Increased Angiotensin II AT1 receptor mRNA and binding in spleen and lung of AT2 receptor gene disrupted mice

To clarify the relationship between Angiotensin II AT1 and AT2 receptors, we studied AT1 receptor mRNA and binding expression in tissues from AT2 receptor gene disrupted (AT2−/−) female mice, where AT2 receptors are not expressed in vivo, using in situ hybridization and quantitative autoradiography. Wild type mice expressed AT1A receptor mRNA and AT1 receptor binding in lung parenchyma, the spleen, predominantly in the red pulp, and in liver parenchyma. In wild type mice, lung AT2 receptors were expressed in lung bronchial epithelium and smooth muscle, and were not present in the lung parenchyma, the spleen or the liver.
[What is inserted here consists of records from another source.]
Lemma appended_app chunks1 chunks2 d1 d2 d3 :
  appended chunks1 d1 d2 → appended chunks2 d2 d3 → appended (chunks1 ++ chunks2) d1 d3.
Proof.
  revert d1. induction chunks1 as [|blocks chunks IH]; intros d1; simpl; [by intros <-|].
  intros (p & outcome & root & updates & d & ? & ? & ? & ? & Hrest) H23.
  exists p, outcome, root, updates, d. split_and!; try done. by apply IH.
Qed.
Lemma appended_stored `{!StoredBlocks} chunks d d' :
  appended chunks d d' → stored_blocks d' = stored_blocks d ++ (seal_block <$> mjoin chunks).
Proof.
  revert d. induction chunks as [|blocks chunks IH]; intros d; simpl.
  - intros ->. by rewrite app_nil_r.
  - intros (p & outcome & root & updates & d1 & _ & _ & _ & Ha & Hrest).
    rewrite (IH _ Hrest), (append_stores _ _ _ _ _ Ha), fmap_app. by rewrite app_assoc.
Qed.
Lemma extends_by_trans chunks1 chunks2 n1 n2 n3 :
  extends_by chunks1 n1 n2 → extends_by chunks2 n2 n3 → extends_by (chunks1 ++ chunks2) n1 n3.
Proof.
  intros [Hn1 Hh1 Hd1 Hb1] [Hn2 Hh2 Hd2 Hb2]. split.
  - by rewrite join_app, Hn2, Hn1, fmap_app, app_assoc.
  - rewrite join_app, Hh2, Hh1, last_app. by destruct (last (mjoin chunks2)).
  - by eapply appended_app.
  - by rewrite Hb2.
Qed.
Lemma accept_chunks_extends i chunks n n' segs :
  accept_chunks i chunks n n' → mapM decode_blocks chunks = Some segs → extends_by segs n n'.
Proof.
  revert i n segs. induction chunks as [|c chunks IH]; intros i n segs Hacc Hm.
  - injection Hm as <-. simpl in Hacc. subst. split; [by rewrite app_nil_r|done..].
  - destruct Hacc as (m & Hrun & Hacc). simpl in Hm.
    apply bind_Some in Hm as (seg & Hs & Hm). apply bind_Some in Hm as (segs' & Hm & [= <-]).
    apply apply_chunk_cases in Hrun as (blocks & Hd & Hext). simpl in Hd.
    rewrite Hs in Hd. injection Hd as ->. apply (extends_by_trans [blocks]) with (n2 := m); [done|].
    by eapply IH.
Qed.

(** C21. State synchronization restores the chain of the server.  When a node applies
    the chunks of a snapshot that another node lists with at least one chunk (others are
    refused when offered), in order, and accepts each, then the chunks are a nonempty run
    of consecutive blocks that the server's manager processed; the node executed each
    chunk on the state it had, and stored its blocks with the outcome, so that its chain
    database holds exactly these blocks, in order, behind what it held; its subscribers
    see the same blocks, without pegs; its head is the last one, which is at the listed
    height; and nothing is staged for the wallet. *)
Theorem state_sync_restores `{!ParserLaws, !StoredBlocks} bs server msg client client' :
  snap_reach mcf bs (sn_store server) → msg ∈ list_snapshots snapshot_format server →
  sm_chunks msg ≠ 0 → accept_chunks 0 (served server msg) client client' →
  ∃ before chunks after b, bs = before ++ mjoin chunks ++ after ∧
    mapM decode_blocks (served server msg) = Some chunks ∧ extends_by chunks client client' ∧
    stored_blocks (ab_db (sn_app client')) =
      stored_blocks (ab_db (sn_app client)) ++ (seal_block <$> mjoin chunks) ∧
    last (mjoin chunks) = Some b ∧ sm_height msg = block_number b ∧
    ab_head (sn_app client') = Some (seal (eb_header (bws_block b)) (hash_slow (eb_header (bws_block b)))).
Proof.
  intros Hreach Hin Hne Hacc.
  destruct (served_segment bs server msg Hreach Hin) as (before & seg & after & Hbs & Hm & Hall & Hh).
  pose proof (accept_chunks_extends _ _ _ _ _ Hacc Hm) as Hext.
  assert (mjoin seg ≠ []) as Hjoin.
  { intros Hnil. pose proof (segment_length seg Hall) as Hle. rewrite Hnil in Hle.
    pose proof Hm as Hlen. apply mapM_Some, Forall2_length in Hlen. unfold served in Hlen. rewrite length_fmap, length_seq in Hlen.
    assert (0 ≤ sm_chunks msg) as Hpos.
    { unfold list_snapshots in Hin. case_match; [by apply not_elem_of_nil in Hin|].
      apply list_elem_of_fmap in Hin as (s & -> & _). simpl. apply Z.mod_pos_bound. done. }
    simpl in Hle. lia. }
  destruct (last (mjoin seg)) as [b|] eqn:Hl; [|by apply last_None in Hl].
  exists before, seg, after, b. split_and!; try done.
  - apply appended_stored, Hext.
  - by apply Hh.
  - by rewrite (eb_head _ _ _ Hext), Hl.
Qed.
This indicates that AT1 and AT2 receptors were not expressed in the same cells. In AT2−/− mice, we found higher AT1A receptor mRNA and AT1 receptor binding in lung parenchyma and in the red pulp of the spleen, but not in the liver, when compared to littermate wild type controls. Our results suggest that impaired AT2 receptor function upregulates AT1 receptor transcription and expression in a tissue-specific manner and in cells not expressing AT2 receptors. AT1 upregulation explains the increased sensitivity to Angiotensin II characteristic of the AT2−/− phenotype, consistent with enhanced AT1 receptor activation in a number of tissues.